Hürriyet Daily News
Oluşturulma Tarihi: Ocak 21, 2009 00:00
ISTANBUL - Turkey might be in dire need of financing in 2009, according to a recent report released by Deloitte.
The "Economic Outlook, December 2008" report by Deloitte Turkey predicted the country would face recession starting from the last quarter of 2008 and contraction would continue until the last quarter of 2009.
The study, prepared by Murat Üçer, estimated that the current account deficit would shrink to $20 billion by the end of the year. Yet, the private sector’s long- and medium-term debt payments amount to $40 billion, while short-term debt payments are more than $50 billion, making the year ahead a difficult one in meeting financing needs.
Turkey will have a hard time in this respect, even if it cuts a deal with the International Monetary Fund, or IMF, the report said.
Still, an IMF deal is "a must" to get through 2009, Deloitte said, linking such a deal to re-establishing confidence and stability.
New IMF deal
Turkey’s previous stand-by deal with the IMF expired in May.
An IMF delegation is currently in Ankara, hammering out the details of a possible new agreement.
A second step to overcome the crisis would be creating a solid foreign financing structure, Deloitte said. Protecting monetary and fiscal discipline and continuing structural reforms would be the other steps, according to the report, released yesterday.
Debt serviceability for the public sector seems relaxed at the moment and the sector is expected to pay $10 billion in debt repayments this year, Deloitte said. But the real problem is in the private sector, according to the report.
The economy will need to find financing of $70 billion through the year, Deloitte added.
The firm also said the Turkish Lira might close the year with "a slight devaluation." While inflation is expected to decline, it will resist falling below 8 percent, the report said.

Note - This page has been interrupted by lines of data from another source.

(** The words [cur], [cur + 8], ... up to the end of [n] words are backed. *)
Definition words_backed (m : gmap Z Z) (cur n : Z) : Prop :=
  forall j, 0 <= j < n -> is_Some (m !! (cur + 8 * j)).

Definition mem_mono (m m' : gmap Z Z) : Prop := forall w, is_Some (m !! w) -> is_Some (m' !! w).

Lemma mem_mono_insert m w v : mem_mono m (<[w:=v]> m).
Proof. intros w' H. rewrite lookup_insert. case_decide; eauto. Qed.
Lemma mem_mono_refl m : mem_mono m m.
Proof. by intros w. Qed.
Lemma mem_mono_trans m1 m2 m3 : mem_mono m1 m2 -> mem_mono m2 m3 -> mem_mono m1 m3.
Proof. unfold mem_mono. eauto. Qed.

(** A word is backed if it was before some stores. *)
Ltac backed := cbn [mem set_mem]; repeat (apply mem_mono_insert); assumption.
Ltac mono := repeat first [apply mem_mono_refl | eapply mem_mono_trans; [|apply mem_mono_insert]].

Lemma wr_ok s w v : is_Some (mem s !! w) -> wr w v s = Ok tt (set_mem (insert w v) s).
Proof. unfold wr. by intros [x ->]. Qed.

Lemma wr_bind {A} s w v (k : unit -> K A) :
  is_Some (mem s !! w) -> (wr w v ≫= k) s = k tt (set_mem (insert w v) s).
Proof. intros H. by rewrite (bind_ok _ _ _ _ _ (wr_ok _ _ _ H)). Qed.

Lemma words_mono m m' cur n : mem_mono m m' -> words_backed m cur n -> words_backed m' cur n.
Proof. intros Hm Hb j Hj. by apply Hm, Hb. Qed.

Lemma words_at m cur n k : words_backed m cur n -> 0 <= k < n -> is_Some (m !! (cur + 8 * k)).
Proof. auto. Qed.
(* ===== verification/VmmAlloc.v ===== *)
(** * mem/vmm.c: [vmm_alloc] on the whole machine

    The lists of the allocator of virtual memory, the page tables and the
    frame allocator together: [vm_inv] says that all of them are well formed
    and keep out of each other's memory.  [vmm_alloc] takes a range out of the
    free list, backs each of its pages with a frame and records the block. *)

From S2P Require Import Prelude KMath Machine Pmm PmmProps Page PageEntry PageTables PageOps PageProps.
From S2P Require Import Vmm VmmList VmmBlocks VmmOps VmmProps VmmInit.
Import KMath Machine Pmm PmmProps KMalloc Page PageEntry PageTables PageOps PageProps.
Import Vmm VmmList VmmBlocks VmmOps VmmProps VmmInit.

Module VmmAlloc.

(** ** What keeps the invariant *)

Lemma aseg_frame m m' p l q :
  (forall n w, n ∈ faddr <$> l -> aword n w -> m' !! w = m !! w) -> aseg m p l q -> aseg m' p l q.
Proof.
  revert p. induction l as [|[[n st] sz] l IH]; intros p Hm; cbn; [done|].
  assert (Hw : forall k, 0 <= k < 24 -> m' !! (n + k) = m !! (n + k)).
  { intros k Hk. apply (Hm n); [left|]. unfold aword. lia. }
  unfold a_next, a_start, a_size. pose proof (Hw 0 ltac:(lia)) as H0. rewrite Z.add_0_r in H0.
  rewrite H0, !Hw by lia. intros (? & ? & ? & ? & nx & ? & ?).
  split_and!; try done. exists nx. split; [done|]. apply IH; [|done]. intros x w Hx. apply Hm. by right.
Qed.

(** An operation on the tables and the frame allocator keeps the lists. *)
Lemma vm_steps s low high used q fl al s' low' high' used' q' fs fs' ns :
  vm_inv s low high used q fl al -> mm_inv s' low' high' used' q' ->
  quiet s fs (low ++ high ++ used).*1 s' fs' ns ->
  (forall w a, list_word fl al w -> a ∈ fs -> pg w <> pg (a + KERNEL_OFFSET)) ->
  (forall a, a ∈ low'.*2 -> a ∈ fs') -> (forall n, n ∈ (low' ++ high' ++ used').*1 -> n ∈ ns) ->
  vm_inv s' low' high' used' q' fl al.
Proof.
  intros [_ [Hseg Hap Hok] [Haseg Haap] Ht Hn _ Hx Hpb Hsp] Hmm Hq Hf Hfs Hns.
  pose proof (fun a => quiet_in _ _ _ _ _ _ a Hq) as Hqf. destruct Hq as [Hout Hqt _ _ Hqn (E1 & E2 & E3 & E4)].
  assert (Hsame : forall w, list_word fl al w -> mem s' !! w = mem s !! w).
  { intros w Hw. apply Hout; [by apply Ht|intros n; by apply Hn|intros a; by apply Hf]. }
  split; [done|..].
  - split; [|done|done]. rewrite E2, E3. eapply dseg_frame; [|exact Hseg]. intros n w ? ?. apply Hsame. left. eauto.
  - split; [|done]. rewrite E4. eapply aseg_frame; [|exact Haseg]. intros n w ? ?. apply Hsame. right. eauto.
  - intros w Hw [?|(a & Ha & E)]%Hqt; [by apply (Ht w)|by apply (Hf w a)].
  - intros w n Hw ?%Hns%Hqn. by apply Hn.
  - intros w a Hw ?%Hfs%Hqf. by apply Hf.
  - done.
  - done.
  - done.
Qed.
(* ===== verification/VMalloc.v ===== *)
(** * mem/vmalloc.c: the kernel heap

    The heap lives in virtual memory, which is a finite map from addresses to
    bytes whose domain is the mapped memory; an access outside is a [Fault].
    64-bit fields are little endian.  The allocator of virtual pages is an
    interface: [vmm_alloc] maps pages, [vmm_free] unmaps them. *)

From S2P Require Import Prelude KMath.
Import KMath.

Module VMalloc.

(** What the heap uses of mem/vmm.c. *)
Class VmmIface (VS : Type) := {
  vmm_alloc : Z -> M (gmap Z Z * VS) Z;
  vmm_free : Z -> M (gmap Z Z * VS) unit;
}.

Record heap (VS : Type) := Heap {
  bytes : gmap Z Z;
  vmm : VS;
  heap_head : Z;
  heap_tail : Z;
}.
Arguments Heap {VS} bytes vmm heap_head heap_tail.
Arguments bytes {VS} h.
Arguments vmm {VS} h.
Arguments heap_head {VS} h.
Arguments heap_tail {VS} h.

Section vmalloc.
Context {VS : Type} `{!VmmIface VS}.
Notation H := (M (heap VS)).

Definition set_bytes (f : gmap Z Z -> gmap Z Z) (h : heap VS) : heap VS :=
  Heap (f (bytes h)) (vmm h) (heap_head h) (heap_tail h).
Definition set_heap_head (v : Z) (h : heap VS) : heap VS := Heap (bytes h) (vmm h) v (heap_tail h).
Definition set_heap_tail (v : Z) (h : heap VS) : heap VS := Heap (bytes h) (vmm h) (heap_head h) v.

(** A call into the virtual memory allocator. *)
Definition call_vmm {A} (c : M (gmap Z Z * VS) A) : H A := fun h =>
  match c (bytes h, vmm h) with
  | Ok a (b, v) => Ok a (Heap b v (heap_head h) (heap_tail h))
  | Panic msg => Panic msg
  | Fault => Fault
  | OutOfFuel => OutOfFuel
  end.

(** Loads and stores of a byte and of a 64-bit little-endian word. *)
Definition rd8 (a : Z) : H Z := fun h =>
  match bytes h !! a with Some v => Ok v h | None => Fault end.
Definition wr8 (a v : Z) : H unit := fun h =>
  match bytes h !! a with
  | Some _ => Ok tt (set_bytes (insert a (u8 v)) h)
  | None => Fault
  end.
Fixpoint rdn (n : nat) (a : Z) : H Z :=
  match n with
  | O => mret 0
  | S n' => b ← rd8 a; r ← rdn n' (a + 1); mret (b + 256 * r)
  end.
Fixpoint wrn (n : nat) (a v : Z) : H unit :=
  match n with
  | O => mret tt
  | S n' => wr8 a (v mod 256);; wrn n' (a + 1) (v / 256)
  end.
Definition rd64 (a : Z) : H Z := rdn 8 a.
Definition wr64 (a v : Z) : H unit := wrn 8 a v.

(** [SET_BIT], [UNSET_BIT] and [QUERY_BIT] *)
Definition SET_BIT (num pos : Z) : Z := u8 (Z.lor num (Z.shiftl 1 (7 - pos))).
Definition UNSET_BIT (num pos : Z) : Z := u8 (Z.land num (u64 (Z.lnot (Z.shiftl 1 (7 - pos))))).
Definition QUERY_BIT (num pos : Z) : bool := negb (Z.land (Z.shiftr num (7 - pos)) 1 =? 0).

Definition SECTION_SIZE : Z := 8.
Definition PAGE_SIZE : Z := 4096.

(** [struct HeapBitmapNode] and [struct HeapBlockHeader] *)
Definition h_next (n : Z) : Z := n.
Definition h_bitmap_size (n : Z) : Z := n + 8.
Definition h_total_size (n : Z) : Z := n + 16.
Definition h_mem (n : Z) : Z := n + 24.
Definition sizeof_header : Z := 8.

(** [ceil_u64_div] by a constant divisor *)
Definition ceil_div (a d : Z) : H Z := lift_opt (ceil_u64_div a d).

Definition add_block (wanted_sections : Z) : H unit :=
  let bitmap_size_bits := wanted_sections in
  bitmap_size_bytes ← ceil_div bitmap_size_bits 8;
  let data_size_bytes := wanted_sections *64 SECTION_SIZE in
  let block_total := data_size_bytes +64 bitmap_size_bytes in
  pages ← ceil_div block_total PAGE_SIZE;
  addr ← call_vmm (vmm_alloc pages);
  wr64 (h_next addr) 0;;
  wr64 (h_total_size addr) block_total;;
  wr64 (h_bitmap_size addr) bitmap_size_bits;;
  for_loop (Z.to_nat bitmap_size_bytes) 0 (fun i => wr8 (h_mem addr + i) 0);;
  head ← gets heap_head;
  tail ← gets heap_tail;
  if (head =? 0) && (tail =? 0) then
    modify (set_heap_head addr);;
    modify (set_heap_tail addr)
  else
    wr64 (h_next tail) addr;;
    modify (set_heap_tail addr).

Definition vmalloc_init : H unit := add_block 504.

(** [SET_BIT(node->mem[index], i)] or [UNSET_BIT] for the bits from [i] on *)
Definition put_bit (used : bool) (a i : Z) : H unit :=
  v ← rd8 a; wr8 a (if used then SET_BIT v i else UNSET_BIT v i).

(** The middle loop counts with a [u32], which is always below an end of 2^32 or
    more: then it does not end. *)
Definition mark_bitmap (node start bits : Z) (used : bool) : H unit :=
  let start_index := start / 8 in
  let start_bit := start mod 8 in
  let end_index := (start +64 bits -64 1) / 8 in
  let end_bit := (start +64 bits -64 1) mod 8 in
  if start_index =? end_index then
    for_loop (Z.to_nat (end_bit + 1 - start_bit)) start_bit (put_bit used (h_mem node + start_index))
  else
    for_loop (Z.to_nat (8 - start_bit)) start_bit (put_bit used (h_mem node + start_index));;
    (if W32 <=? end_index then out_of_fuel else
     for_loop (Z.to_nat (end_index - (start_index + 1))) (start_index + 1)
       (fun i => wr8 (h_mem node + i) (if used then 0xFF else 0)));;
    for_loop (Z.to_nat (end_bit + 1)) 0 (put_bit used (h_mem node + end_index)).

Definition get_block_size (mem : Z) : H Z := rd64 (mem -64 sizeof_header).

(** the bit loop of [vmalloc]: the first section of a run of [need] unused ones *)
Fixpoint scan (fuel : nat) (cur bitmap_size need i sections_found block_start : Z) : H (option Z) :=
  match fuel with
  | O => out_of_fuel
  | S fuel' =>
    if i <? bitmap_size then
      b ← rd8 (h_mem cur + i / 8);
      if QUERY_BIT b (i mod 8) then
        (if 0 =? need then mret (Some block_start)
         else scan fuel' cur bitmap_size need (i + 1) 0 block_start)
      else
        let block_start := if sections_found =? 0 then i else block_start in
        skip ← (if (i mod 8 =? 0) && (i <? bitmap_size -64 64) && (sections_found +64 64 <? need)
                then w ← rd64 (h_mem cur + i / 8); mret (w =? 0)
                else mret false);
        if skip : bool then scan fuel' cur bitmap_size need (i + 64) (sections_found + 64) block_start
        else if sections_found + 1 =? need then mret (Some block_start)
        else scan fuel' cur bitmap_size need (i + 1) (sections_found + 1) block_start
    else mret None
  end.

(** the node loop of [vmalloc] *)
Fixpoint find_space (fuel : nat) (cur need : Z) : H (option Z) :=
  match fuel with
  | O => out_of_fuel
  | S fuel' =>
    if cur =? 0 then mret None else
    bitmap_size ← rd64 (h_bitmap_size cur);
    r ← scan (S (Z.to_nat bitmap_size)) cur bitmap_size need 0 0 0;
    match r with
    | Some block_start =>
      mark_bitmap cur block_start need true;;
      bitmap_size ← rd64 (h_bitmap_size cur);
      bitmap_bytes ← ceil_div bitmap_size 8;
      let addr := h_mem cur +64 bitmap_bytes +64 (block_start *64 SECTION_SIZE) in
      wr64 addr need;;
      mret (Some (addr +64 sizeof_header))
    | None => next ← rd64 (h_next cur); find_space fuel' next need
    end
  end.

(** Fuel for a walk over the heap's nodes: they have different addresses. *)
Definition heap_fuel (h : heap VS) : nat := S (size (bytes h)).

Fixpoint vmalloc_rec (calls : nat) (size : Z) : H Z :=
  let size := size +64 sizeof_header in
  sections_needed ← ceil_div size SECTION_SIZE;
  head ← gets heap_head;
  fuel ← gets heap_fuel;
  r ← find_space fuel head sections_needed;
  match r with
  | Some addr => mret addr
  | None =>
    num_pages ← ceil_div size 4032;
    add_block (num_pages *64 504);;
    match calls with
    | O => out_of_fuel
    | S calls' => vmalloc_rec calls' size
    end
  end.

(** A second block always has room for the request, see [vmalloc_calls]. *)
Definition vmalloc (size : Z) : H Z := vmalloc_rec 2 size.

(** util/misc.c, on the heap's memory *)
Definition heap_memset (ptr value num : Z) : H unit :=
  for_loop (Z.to_nat num) 0 (fun i => wr8 (ptr + i) value).
Definition heap_memcpy (destination source num : Z) : H unit :=
  for_loop (Z.to_nat num) 0 (fun i => v ← rd8 (source + i); wr8 (destination + i) v).

Definition vcalloc (size : Z) : H Z :=
  mem ← vmalloc size;
  heap_memset mem 0 size;;
  mret mem.

Fixpoint all_unused (n : nat) (i node : Z) : H bool :=
  match n with
  | O => mret true
  | S n' => b ← rd8 (h_mem node + i); if b =? 0 then all_unused n' (i + 1) node else mret false
  end.

Definition release_if_unused (prev node : Z) : H unit :=
  if prev =? node then mret tt else
  pn ← rd64 (h_next prev);
  if negb (pn =? node) then panic "vmalloc: assertion failed!" else
  bitmap_size ← rd64 (h_bitmap_size node);
  bitmap_bytes ← ceil_div bitmap_size 8;
  unused ← all_unused (Z.to_nat bitmap_bytes) 0 node;
  if negb unused then mret tt else
  next ← rd64 (h_next node);
  wr64 (h_next prev) next;;
  tail ← gets heap_tail;
  (if tail =? node then modify (set_heap_tail prev) else mret tt);;
  call_vmm (vmm_free node).

(** the node loop of [vfree] *)
Fixpoint vfree_walk (fuel : nat) (mem size cur prev : Z) : H unit :=
  match fuel with
  | O => out_of_fuel
  | S fuel' =>
    if cur =? 0 then panic "vfree: something is very wrong" else
    total_size ← rd64 (h_total_size cur);
    bitmap_bits ← rd64 (h_bitmap_size cur);
    bitmap_size ← ceil_div bitmap_bits 8;
    let cur_addr := h_mem cur in
    if (cur_addr +64 bitmap_size <=? mem) && (mem <=? cur_addr +64 total_size) then
      let bitmap_offset := (mem -64 (cur_addr +64 bitmap_size)) / SECTION_SIZE in
      mark_bitmap cur bitmap_offset size false;;
      release_if_unused prev cur
    else
      head ← gets heap_head;
      prev ← (if negb (cur =? head) then rd64 (h_next prev) else mret prev);
      cur ← rd64 (h_next cur);
      vfree_walk fuel' mem size cur prev
  end.

Definition vfree (mem : Z) : H unit :=
  size ← get_block_size mem;
  let mem := mem -64 sizeof_header in
  head ← gets heap_head;
  fuel ← gets heap_fuel;
  vfree_walk fuel mem size head head.

Definition vrealloc (ptr new_size : Z) : H Z :=
  sections ← get_block_size ptr;
  let old_size := sections *64 SECTION_SIZE in
  new_ptr ← vmalloc new_size;
  heap_memcpy new_ptr ptr (u64_min old_size new_size);;
  vfree ptr;;
  mret new_ptr.

End vmalloc.

End VMalloc.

Speaking on the report, Hüseyin Gürer of Deloitte Turkey said 2009 would be a hard year for both Turkey and the world. "Appropriate policies should be implemented for the country to be put on the track of growth again," Gürer said. "Especially, foreign financing continues to be the soft belly of the economy. If we take the right steps, Turkey might leave the global crisis behind with minimal damage."